Lemma catalog_read_only_witness :
  map entry_key (entries catalog) = map (λ md, (md_name md, md_version md)) registry.
Proof. apply (catalog_read_only registry catalog catalog_built). Defined.

Lemma validated_steps_authorized_witness :
  is_ok (authorize context step catalog policy) = true.
Proof.
  refine (validated_steps_authorized registry catalog policy draft plan context step
    catalog_built _ _ _ eq_refl eq_refl eq_refl _); [vm_compute; reflexivity| | |vm_compute; reflexivity].
  - apply elem_of_cons. right. left.
  - by exists "get_data_snapshot".
Defined.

※ ※ ※

• PROBLEM TO WORK ON: Restate the records above in full, keeping each line exactly as it stands.

• YOUR RESPONSE:
Lemma catalog_read_only_witness :
  map entry_key (entries catalog) = map (λ md, (md_name md, md_version md)) registry.
Proof. apply (catalog_read_only registry catalog catalog_built). Defined.

Lemma validated_steps_authorized_witness :
  is_ok (authorize context step catalog policy) = true.
Proof.
  refine (validated_steps_authorized registry catalog policy draft plan context step
    catalog_built _ _ _ eq_refl eq_refl eq_refl _); [vm_compute; reflexivity| | |vm_compute; reflexivity].
  - apply elem_of_cons. right. left.
  - by exists "get_data_snapshot".
Defined.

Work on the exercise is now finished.